You can use the tool [PuTTY](www.putty.org to read the output. On PuTTY, switch the connection type to Serial
, set the Serial Line
to your COM port (COM3, for instance), and verify that the speed is 9600
.
When you click open, it should be reading out values.
- I use tool called Fan Control. It's a great free tool that accepts file as mock "sensor". We can log our liquid temp into file and Fan Control will control our fans using this file. Download the tool and create new custom sensor.
- Launch Windows Scheduler and create new Task:
- basic: administrator privileges + launch regardless of logged in user
- trigger: on user login
- actions: launch program - powershell, arguments: -command &{path-to\Trinket-M0-liquid-temperature-sensor\src\WatchLiquidTemp.ps1 -filePath 'path-to\FanControl\LiquidTemp.sensor' -com COM5} (change COM5 to whatever is seen by your system)

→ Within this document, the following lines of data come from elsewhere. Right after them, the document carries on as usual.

Definition category_spending (X : Ext) (df : DataFrame) : gmap string Number :=
  groupby_sum X <$> groupby_Category (select_flag "Expense" df).

(** The wording of the specification: the amounts of the rows whose flag is
    the given one. *)
Fixpoint spec_amounts (flag : string) (df : DataFrame) : list Number :=
  match df with
  | [] => []
  | r :: rest =>
      if decide (Income_Expense r = flag)
      then Amount r :: spec_amounts flag rest
      else spec_amounts flag rest
  end.

(** The amounts of the Expense rows that carry the category [c]. *)
Fixpoint spec_category_amounts (c : string) (df : DataFrame) : list Number :=
  match df with
  | [] => []
  | r :: rest =>
      if decide (Income_Expense r = "Expense" /\ Category r = Some c)
      then Amount r :: spec_category_amounts c rest
      else spec_category_amounts c rest
  end.

(** The integer an [Int64] cell holds. *)
Definition int_value (x : Number) : Z :=
  match x with
  | Int64 z => z
  | Float64 _ => 0
  end.


(** The sum of integers, in the integers. *)
Definition int_sum (xs : list Number) : Z :=
  foldr (fun x s => int_value x + s) 0 xs.



(** ** Setup cells *)

Definition install_event : Event :=
  EvShell "pip install python-dotenv pandas gspread oauth2client openai==0.28.0 pdfkit gradio".

Definition cell_install : M unit := emit install_event.

(** [not openai.api_key]: [None] and the empty text are both false. *)
Definition falsy (k : option string) : bool :=
  match k with
  | None => true
  | Some s => bool_decide (s = "")
  end.

Definition cell_setup (X : Ext) : M unit :=
  load_dotenv X >>
  let* k := getenv "OPENAI_API_KEY" in
  set_api_key k >>
  if falsy k
  then raise (mkExn "ValueError" "OpenAI API key is not set. Please check your .env file.")
  else ret tt.

(** ** Data Loader *)

Definition load_from_google_sheets (X : Ext) : M nat :=
  let* creds := getenv "GOOGLE_APPLICATION_CREDENTIALS" in
  let* url := getenv "DUMMY_DATA_SPREADSHEET" in
  emit (EvSheets creds url) >>
  let* data := (fun w => (sheet_records X (files w) creds url, w)) in
  DataFrame_of_records data.

Definition csv_path : string := "../data/data.csv".

(** [pd.read_csv(path)] *)
Definition read_csv (X : Ext) (path : string) : M nat :=
  emit (EvReadCsv path) >>
  let* content := (fun w =>
    match files w !! path with
    | Some c => (Ok c, w)
    | None => (Raise (mkExn "FileNotFoundError" "No such file or directory"), w)
    end) in
  let* data := lift_res (pd_read_csv X content) in
  new_frame data.

Definition load_from_csv (X : Ext) : M nat :=
  let* present := os_path_exists csv_path in
  if negb present
  then raise (mkExn "FileNotFoundError"
                    ("The file " +:+ csv_path +:+ " does not exist."))
  else read_csv X csv_path.

Definition load_data (X : Ext) : M nat :=
  let* flag := getenv_default "USE_GOOGLE_SHEETS" "false" in
  if bool_decide (lower flag = "true")
  then load_from_google_sheets X
  else load_from_csv X.

(** ** Transaction Classifier *)

Definition classifier_rules : string :=
  "You are a helpful financial assistant. Categorize transactions into one of the following categories: Groceries, Utilities, Rent, Entertainment, Transportation, Dining Out, Miscellaneous, Health & Fitness, Housing, Investments, Insurance, Charity, and Income.".

Definition classifier_request (description : string) : list (string * string) :=
  [("system", classifier_rules);
   ("user", "Categorize the following transaction: '" +:+ description +:+
            "'. Respond with the category name only.")].

Definition categorize_transaction (X : Ext) (description : string) : M string :=
  let* content := ChatCompletion_create X "gpt-4o-mini" (classifier_request description) in
  ret (strip content).

(** [df[df['Category'] == ''].iterrows()]: the rows whose category is the
    empty text, each with its index label; a missing value is not equal to
    [''], so such a row is not selected. *)
Definition empty_category_rows (d : DataFrame) : list (nat * Transaction) :=
  filter (fun ir => Category ir.2 = Some "") (imap pair d).

Definition with_Category (category : string) (r : Transaction) : Transaction :=
  mkTransaction (Date r) (Description r) (Some category) (Income_Expense r) (Amount r).

(** [df.at[index, 'Category'] = category] *)
Definition set_Category_at (index : nat) (category : string) (d : DataFrame) : DataFrame :=
  alter (with_Category category) index d.

Definition categorize_transactions (X : Ext) (df : nat) : M nat :=
  let* d := get_column "Category" df in
  for_each (empty_category_rows d) (fun ir =>
    let* category := categorize_transaction X (Description ir.2) in
    modify_frame df (set_Category_at ir.1 category)) >>
  ret df.

(** ** Summary Generator *)

Definition summary_request (X : Ext) (d : DataFrame) : list (string * string) :=
  [("system", "You are a helpful financial assistant. Generate a concise financial summary based on the provided data.");
   ("user", "Generate a financial summary based on the following data:" +:+ nl +:+
            "Total Income: $" +:+ format_2f X (total_income X d) +:+ nl +:+
            "Total Expenses: $" +:+ format_2f X (total_spent X d) +:+ nl +:+
            "Spending by category: " +:+ dict_repr X (category_spending X d))].

Definition generate_financial_summary (X : Ext) (df : nat) : M string :=
  let* d := get_column "Income/Expense" df in
  let* content := ChatCompletion_create X "gpt-4o-mini" (summary_request X d) in
  ret (strip content).

(** ** Advice Generator *)

Inductive PyVal := PyNone | PyInt (z : Z) | PyStr (s : string).

(** What an f-string prints for the value. *)
Definition py_str (v : PyVal) : string :=
  match v with
  | PyNone => "None"
  | PyInt z => pretty z
  | PyStr s => s
  end.

Definition advice_prompt (X : Ext) (d : DataFrame) (age lifestyle hobbies : PyVal) : string :=
  nl +:+
  "    Based on the following transaction data:" +:+ nl +:+
  nl +:+
  "    " +:+ frame_to_string X d +:+ nl +:+
  nl +:+
  "    And considering the following personal information:" +:+ nl +:+
  "    Age: " +:+ py_str age +:+ nl +:+
  "    Lifestyle: " +:+ py_str lifestyle +:+ nl +:+
  "    Hobbies: " +:+ py_str hobbies +:+ nl +:+
  nl +:+
  "    Please provide personalized financial advice. Include suggestions for budgeting, saving, and potential areas for improvement." +:+ nl +:+
  "    ".

Definition generate_personalized_advice (X : Ext) (df : nat)
    (age lifestyle hobbies : PyVal) : M string :=
  let* d := get_frame df in
  ChatCompletion_create X "gpt-4o-mini"
    [("system", "You are a helpful financial advisor.");
     ("user", advice_prompt X d age lifestyle hobbies)].

(** ** Report Renderer *)

(** The template of [create_pdf_report], up to the first placeholder ([{{] and [}}] are the
    braces [str.format] prints). *)
Definition template_head : string :=
  nl +:+
  "    <!DOCTYPE html>" +:+ nl +:+
  "    <html>" +:+ nl +:+
  "    <head>" +:+ nl +:+
  "        <meta charset=" +:+ dq +:+ "UTF-8" +:+ dq +:+ ">" +:+ nl +:+
  "        <title>Financial Report</title>" +:+ nl +:+
  "        <style>" +:+ nl +:+
  "            body { font-family: Arial, sans-serif; line-height: 1.6; color: #333; }" +:+ nl +:+
  "            h1 { color: #2c3e50; text-align: center; }" +:+ nl +:+
  "            h2 { color: #34495e; }" +:+ nl +:+
  "            h3 { color: #2980b9; }" +:+ nl +:+
  "            .section { margin-bottom: 20px; }" +:+ nl +:+
  "            ul { padding-left: 20px; }" +:+ nl +:+
  "        </style>" +:+ nl +:+
  "    </head>" +:+ nl +:+
  "    <body>" +:+ nl +:+
  "        <h1>Financial Report</h1>" +:+ nl +:+
  "        " +:+ nl +:+
  "        <div class=" +:+ dq +:+ "section" +:+ dq +:+ ">" +:+ nl +:+
  "            <h2>Financial Summary</h2>" +:+ nl +:+
  "            ".

(** The template between the two placeholders. *)
Definition template_mid : string :=
  nl +:+
  "        </div>" +:+ nl +:+
  "        " +:+ nl +:+
  "        <div class=" +:+ dq +:+ "section" +:+ dq +:+ ">" +:+ nl +:+
  "            <h2>Personalized Financial Advice</h2>" +:+ nl +:+
  "            ".

(** The template after the second placeholder. *)
Definition template_tail : string :=
  nl +:+
  "        </div>" +:+ nl +:+
  "    </body>" +:+ nl +:+
  "    </html>" +:+ nl +:+
  "    ".

(** [text.replace('**', '').replace('###', '<h3>').replace('\n', '<br>')] *)
Definition markup (text : string) : string :=
  replace nl "<br>" (replace "###" "<h3>" (replace "**" "" text)).

Definition html_content (summary advice : string) : string :=
  template_head +:+ markup summary +:+ template_mid +:+ markup advice +:+ template_tail.

Definition pdf_options : list (string * string) :=
  [("page-size", "A4"); ("margin-top", "0.75in"); ("margin-right", "0.75in");
   ("margin-bottom", "0.75in"); ("margin-left", "0.75in"); ("encoding", "UTF-8")].

Definition create_pdf_report (X : Ext) (summary advice output_path : string) : M unit :=
  pdfkit_from_string X (html_content summary advice) output_path pdf_options >>
  print ("PDF report generated: " +:+ output_path).

(** ** The cells of the notebook, in order *)

Definition cell_load (X : Ext) : M nat :=
  let* df := load_data X in
  let* d := get_frame df in
  emit (EvPrintHead (take 5 d)) >>
  emit (EvPrintInfo d) >>
  print "None" >>
  ret df.

Definition cell_categorize (X : Ext) (df : nat) : M nat :=
  let* df := categorize_transactions X df in
  let* d := get_frame df in
  emit (EvPrintHead (take 5 d)) >>
  print "Unique categories:" >>
  emit (EvPrintUnique (Category <$> d)) >>
  ret df.

Definition cell_summary (X : Ext) (df : nat) : M string :=
  let* summary := generate_financial_summary X df in
  print "Financial Summary:" >>
  print summary >>
  ret summary.

Definition cell_advice (X : Ext) (df : nat) : M string :=
  let* advice := generate_personalized_advice X df (PyInt 30) (PyStr "Urban")
                   (PyStr "Reading, Traveling") in
  print "Personalized Financial Advice:" >>
  print advice >>
  ret advice.

Definition cell_report (X : Ext) (summary advice : string) : M unit :=
  create_pdf_report X summary advice "financial_report.pdf" >>
  print "PDF report has been generated.".

(** The pipeline proper: every cell after the setup. *)
Definition pipeline (X : Ext) : M unit :=
  let* df := cell_load X in
  let* df := cell_categorize X df in
  let* summary := cell_summary X df in
  let* advice := cell_advice X df in
  cell_report X summary advice.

- Save your task and restart system. After reboot your custom sensor should display values from liquid temp sensor.
- I use tool called Fan Control. Download latest plugin DLL from Releases. Use instructions from FanControl Wiki.
- Set environment variable SENSOR_COM_PORT to whichever com port your trinket is connected to
- Works! :)
If you have flucuating values coming from the probe, you will need to solder a 10K resistor between the 3V and A4.
If you don't have one of that resistance, you can get once close to that. Just make sure to update the SERIESRESISTOR
in the .ino file to the correct resistance.